Lettura biblica: 2° Pietro 1:21
“Poiché non è dalla volontà dell'uomo che venne mai alcuna profezia, ma degli uomini hanno parlato da parte di Dio, perché
sospinti dallo Spirito Santo”.
Dio dispone di due libri per parlare alle sue creature: uno è il libro della natura e, l’altro, quello
della rivelazione. Le leggi di Dio rivelate all’uomo nel libro della natura non hanno mai mutato, esse sono quelle che erano fin dal principio, ci parlano della grande potenza e maestà di
Dio. “I cieli raccontano la gloria di Dio e il firmamento annunzia l'opera delle sue mani. Un giorno rivolge parole all'altro, una notte
comunica conoscenza all'altra. Non hanno favella, né parole; la loro voce non s'ode, ma il loro suono si diffonde per tutta la terra, i loro accenti giungono fino all'estremità del mondo. Là, Dio
ha posto una tenda per il sole” (Salmi 19:1-4).
Nel libro della rivelazione, la Bibbia, Iddio ha parlato in modo diretto e profetico ai veggenti e questa parola è giunta
fino a noi; ha resistito all’attacco degli scettici, dei cavillosi e degli atei. Non ha mai chinato il capo d’innanzi alle scoperte della scienza. Essa è stata suprema rivelatrice di redenzione e
di speranza. Più l’archeologo scava e lo scienziato scopre…, più si conferma che la Bibbia è vera rivelazione divina. Gli scrittori della Bibbia affermano che chi ha fornito a loro ogni parola è
stato il Signore del cielo e della terra; infatti, essi non fanno che ripetere continuamente: Dio parlò ad Israele, Dio ha detto, la parola del Signore mi è stata rivolta… e tanti altri simili
termini. Perciò è solo L'Eterno che ha dettato, la Sacra Scrittura, quindi… essa è degna di essere creduta e ricevuta da tutte le genti.
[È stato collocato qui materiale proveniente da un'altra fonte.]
(** A stream header in the first eight bytes: one of the two size slices
    has fewer than four bytes. *)
Lemma load_at_early data (i : nat) :
  sig_at data i -> (i < 8)%nat ->
  load_at decompress data (Z.of_nat i) = Raise StructError.
Proof.
  intros Hs Hi. pose proof (sig_at_bound _ _ Hs) as B. unfold load_at.
  set (cso := Z.of_nat i - 8).
  assert (L1 := length_slice data cso (cso + 4)).
  assert (L2 := length_slice data (cso + 4) (cso + 4 + 4)).
  replace (cso + 8) with (cso + 4 + 4) by lia.
  unfold adjust, len in L1, L2.
  destruct (Nat.le_gt_cases 4 i) as [Hge|Hlt].
  - rewrite unpack_I_short; [reflexivity|].
    destruct (Z.ltb_spec cso 0); destruct (Z.ltb_spec (cso + 4) 0); lia.
  - destruct (unpack_I (slice data cso (cso + 4))) as [cs|e] eqn:E1.
    + cbn [bind]. rewrite unpack_I_short; [reflexivity|].
      destruct (Z.ltb_spec (cso + 4) 0);
        destruct (Z.ltb_spec (cso + 4 + 4) 0); lia.
    + cbn [bind]. unfold unpack_I in E1.
      destruct (_ =? _)%nat; [discriminate|congruence].
Qed.

(** A stream header from the eighth byte on: the sizes are the two
    integers before it and the header is what precedes them. *)
Lemma load_at_late data (i : nat) :
  sig_at data i -> (8 <= i)%nat ->
  load_at decompress data (Z.of_nat i) =
  (payload <-
     decompress (firstn (Z.to_nat (u32_at data (i - 8))) (skipn i data)) ;;
   Ok {| save_data :=
           {| header := firstn (i - 8) data;
              size_info_offset := Z.of_nat i - 8;
              compression_offset := Z.of_nat i;
              sd_decompressed := payload;
              uncompressed_size := u32_at data (i - 4);
              compressed_size := u32_at data (i - 8) |};
         decompressed := payload |}).
Proof.
  intros Hs Hi. pose proof (sig_at_bound _ _ Hs) as B.
  assert (U : forall k, (k + 4 <= length data)%nat ->
                        unpack_I (slice data (Z.of_nat k) (Z.of_nat k + 4))
                        = Ok (u32_at data k)).
  { intros k Hk. rewrite slice_from_nat by lia. change (Z.to_nat 4) with 4%nat.
    unfold unpack_I. rewrite length_firstn, length_skipn.
    replace (Nat.min 4 (length data - k)) with 4%nat by lia. reflexivity. }
  unfold load_at.
  replace (Z.of_nat i - 8 + 8) with (Z.of_nat (i - 4) + 4) by lia.
  replace (Z.of_nat i - 8 + 4) with (Z.of_nat (i - 4)) by lia.
  replace (Z.of_nat (i - 4)) with (Z.of_nat (i - 8) + 4) at 1 by lia.
  replace (Z.of_nat i - 8) with (Z.of_nat (i - 8)) by lia.
  rewrite (U (i - 8)%nat) by lia. cbn [bind].
  rewrite (U (i - 4)%nat) by lia. cbn [bind].
  assert (P : 0 <= u32_at data (i - 8)) by apply le_value_range.
  rewrite slice_from_nat by assumption.
  unfold slice_to. rewrite adjust_nonneg by lia.
  replace (Z.to_nat (Z.min (Z.of_nat (i - 8)) (len data))) with (i - 8)%nat
    by (unfold len; lia).
  replace (Z.of_nat (i - 8)) with (Z.of_nat i - 8) by lia.
  reflexivity.
Qed.

(** A successful [load] found its stream header from the eighth byte
    on. *)
Lemma load_ok_inv data ed :
  load decompress data = Ok (Some ed) ->
  exists i, first_signature data i /\ (8 <= i)%nat /\
            load_at decompress data (Z.of_nat i) = Ok ed.
Proof.
  intro H. destruct (load_cases data) as [[_ E]|(i & F & E)]; [congruence|].
  exists i. split; [assumption|]. rewrite E in H.
  destruct (Nat.le_gt_cases 8 i) as [Hge|Hlt].
  - split; [assumption|].
    destruct (load_at decompress data (Z.of_nat i)); [|discriminate].
    cbn [bind] in H. congruence.
  - rewrite (load_at_early data i (proj1 (proj2 F)) Hlt) in H. discriminate.
Qed.

End ContainerProperties.

Lemma skipn_length_app {A : Type} (a b : list A) : skipn (length a) (a ++ b) = b.
Proof. rewrite skipn_app, skipn_all, Nat.sub_diag. reflexivity. Qed.

Lemma firstn_length_app {A : Type} (a b : list A) : firstn (length a) (a ++ b) = a.
Proof. rewrite firstn_app, firstn_all, Nat.sub_diag. simpl. apply app_nil_r. Qed.

Section Codec.

Variable compress : bytes -> bytes.
Variable decompress : bytes -> res bytes.

(** C2 (as the code has it). [load] looks for either stream header at the
    offsets 0 to 299.  When there is none it returns [False], whatever
    [zlib.decompress] does.  When the first is at an offset [i] of at
    least 8, the compressed size is the little-endian unsigned integer at
    [i - 8], the uncompressed size the one at [i - 4], the header the bytes
    before [i - 8], and the bytes decompressed are the compressed-size
    bytes from [i] on (those up to the end of the file when it has
    fewer). *)
Theorem load_spec (data : bytes) :
  (no_signature data /\ load decompress data = Ok None) \/
  (exists i : nat,
      first_signature data i /\
      ((8 <= i)%nat ->
       load decompress data =
       (payload <-
          decompress (firstn (Z.to_nat (u32_at data (i - 8))) (skipn i data)) ;;
        Ok (Some {| save_data :=
                      {| header := firstn (i - 8) data;
                         size_info_offset := Z.of_nat i - 8;
                         compression_offset := Z.of_nat i;
                         sd_decompressed := payload;
                         uncompressed_size := u32_at data (i - 4);
                         compressed_size := u32_at data (i - 8) |};
                    decompressed := payload |})))).
Proof.
  destruct (load_cases decompress data) as [H|(i & F & E)]; [left; exact H|].
  right. exists i. split; [exact F|]. intro Hi.
  rewrite E, (load_at_late decompress data i (proj1 (proj2 F)) Hi).
  destruct (decompress _); reflexivity.
Qed.

(** C10 (as the code has it). When the first stream header is at an offset
    [i] below 8, the index [i - 8] of the size fields is negative, one of
    the two slices taken for them has fewer than four bytes, and [load]
    raises [struct.error]: it neither returns [False] nor keeps sizes or a
    header. *)
Theorem load_early (data : bytes) (i : nat) :
  first_signature data i -> (i < 8)%nat ->
  Z.of_nat i - 8 < 0 /\ load decompress data = Raise StructError.
Proof.
  intros F Hi. split; [lia|].
  destruct (load_cases decompress data) as [[N _]|(k & Fk & E)].
  - exfalso. apply (N i); [apply F|apply F].
  - assert (k = i).
    { destruct F as (_ & Hs & Hmin). destruct Fk as (_ & Hs' & Hmin').
      destruct (Nat.lt_trichotomy k i) as [L|[L|L]]; [|assumption|].
      - exfalso. apply (Hmin k L Hs').
      - exfalso. apply (Hmin' i L Hs). }
    subst k. rewrite E, (load_at_early decompress data i (proj1 (proj2 F)) Hi).
    reflexivity.
Qed.

(** C8. For a loaded container and any payload whose length and whose
    compressed length fit in 32 bits, [save] writes the header of the
    loaded container (the bytes of the file before the size fields), the
    length of the compressed payload and the length of the payload as
    little-endian unsigned 32-bit integers, and the compressed payload. *)
Theorem save_layout (data : bytes) (ed : Editor) (payload : bytes) :
  load decompress data = Ok (Some ed) ->
  len payload < 2 ^ 32 ->
  len (compress payload) < 2 ^ 32 ->
  exists (i : nat) (cs us : bytes),
    first_signature data i /\ (8 <= i)%nat /\
    header (save_data ed) = firstn (i - 8) data /\
    length cs = 4%nat /\ le_value cs = len (compress payload) /\
    length us = 4%nat /\ le_value us = len payload /\
    save compress (with_payload ed payload) =
    Ok (firstn (i - 8) data ++ cs ++ us ++ compress payload).
Proof.
  intros L Hp Hc. destruct (load_ok_inv decompress data ed L) as (i & F & Hi & E).
  rewrite (load_at_late decompress data i (proj1 (proj2 F)) Hi) in E.
  destruct (decompress _) as [p|e]; [|discriminate]. cbn [bind] in E.
  apply Ok_inj in E. subst ed.
  exists i, (le_bytes 4 (len (compress payload))), (le_bytes 4 (len payload)).
  pose proof (len_nonneg payload). pose proof (len_nonneg (compress payload)).
  repeat (split; [solve [assumption | reflexivity | apply length_le_bytes
                        | rewrite le_value_le_bytes;
                          change (256 ^ Z.of_nat 4) with (2 ^ 32);
                          apply Z.mod_small; lia]|]).
  unfold save, with_payload. cbn [decompressed save_data header].
  rewrite !pack_I_ok by lia. reflexivity.
Qed.

(** A length that does not fit in 32 bits cannot be written. *)
Lemma save_too_large (ed : Editor) :
  2 ^ 32 <= len (compress (decompressed ed)) \/ 2 ^ 32 <= len (decompressed ed) ->
  save compress ed = Raise StructError.
Proof.
  assert (R : forall z, 2 ^ 32 <= z -> pack_I z = Raise StructError).
  { intros z Hz. unfold pack_I. destruct (Z.ltb_spec z (2 ^ 32)); [lia|].
    rewrite andb_false_r. reflexivity. }
  assert (E : forall z, pack_I z = Raise StructError \/ exists b, pack_I z = Ok b).
  { intro z. unfold pack_I. destruct (_ && _); eauto. }
  intros [H|H]; unfold save.
  - rewrite (R _ H). reflexivity.
  - destruct (E (len (compress (decompressed ed)))) as [E1|[b E1]]; rewrite E1.
    + reflexivity.
    + cbn [bind]. rewrite (R _ H). reflexivity.
Qed.

End Codec.

(** Instances and counterexamples with the stored codec. *)

Lemma first_signature_intro data i :
  (i < 300)%nat ->
  is_signature (slice data (Z.of_nat i) (Z.of_nat i + 2)) = true ->
  forallb (fun j => negb (is_signature (slice data (Z.of_nat j) (Z.of_nat j + 2))))
          (seq 0 i) = true ->
  first_signature data i.
Proof.
  intros Hi Hs Hb. split; [assumption|]. split; [apply is_signature_iff; assumption|].
  intros j Hj Hc. rewrite forallb_forall in Hb.
  specialize (Hb j ltac:(apply in_seq; lia)). apply is_signature_iff in Hc.
  rewrite Hc in Hb. discriminate.
Qed.

(** An instance of [load_spec]: the scenario of a header, the two sizes
    and a stream, here with a header of 3 bytes and a payload of 2. *)
Lemma load_spec_witness :
  exists ed,
    load stored_decompress
      ([x53; x48; x32] ++ [x04; x00; x00; x00] ++ [x02; x00; x00; x00]
         ++ [x78; xda; x41; x42]) = Ok (Some ed) /\
    compressed_size (save_data ed) = 4 /\
    uncompressed_size (save_data ed) = 2 /\
    header (save_data ed) = [x53; x48; x32] /\
    decompressed ed = [x41; x42].
Proof.
  destruct (load_spec stored_decompress
              ([x53; x48; x32] ++ [x04; x00; x00; x00] ++ [x02; x00; x00; x00]
                 ++ [x78; xda; x41; x42])) as [[N _]|(i & F & H)].
  - exfalso. apply (N 11%nat); [lia|]. apply is_signature_iff. reflexivity.
  - assert (i = 11%nat).
    { destruct F as (_ & Hs & Hmin).
      destruct (Nat.lt_trichotomy i 11) as [L|[L|L]]; [|assumption|].
      - exfalso. apply is_signature_iff in Hs.
        do 11 (destruct i as [|i]; [discriminate Hs|]). lia.
      - exfalso. apply (Hmin 11%nat L). apply is_signature_iff. reflexivity. }
    subst i. eexists. split; [rewrite H by lia; vm_compute; reflexivity|].
    repeat split.
Defined.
La Bibbia, con le sue affermazioni, come sottolinea l'Apostolo Pietro è non solo, rivelazione profetica, ma annuncia
che questa seconda prova è più forte e convincente della prima. “Nessuna profezia venne mai dalla volontà dell'uomo!”, In questi ultimi giorni ha parlato a noi mediante il suo Figliuolo, ch'Egli
ha costituito erede di tutte le cose, mediante il quale pure ha creato i mondi” (Ebrei 1:2). La venuta di Gesù Cristo non è una mera favola o invenzione ingegnosa di uomini, ma il saggio
consiglio di un Dio Santo, e meraviglioso. L’Eterno ha ispirato i profeti del Vecchio Testamento che hanno parlato e scritto sotto l'influsso dello Spirito Santo. Una nota importante,
“Filippo trovò Natanaele e gli disse… “Abbiamo trovato colui del quale hanno scritto Mosè nella legge e i profeti: Gesù da Nazaret, figlio di Giuseppe” (Giovanni 1:45. In conclusione:
tutto ciò che è scritto non è una mera favola, ma la realtà. Così sarà di tutte quelle promesse di Dio fatte in questo libro prezioso come di una lettera di un padre data ad un figlio che nel
subcosciente aspetta un’eredità. Le promesse di Dio sono veraci: “Infatti, tutte le promesse di Dio hanno il
loro “Sì” in lui; perciò pure per mezzo di lui noi pronunciamo l'Amen alla gloria di Dio” (2Corinzi 1:20).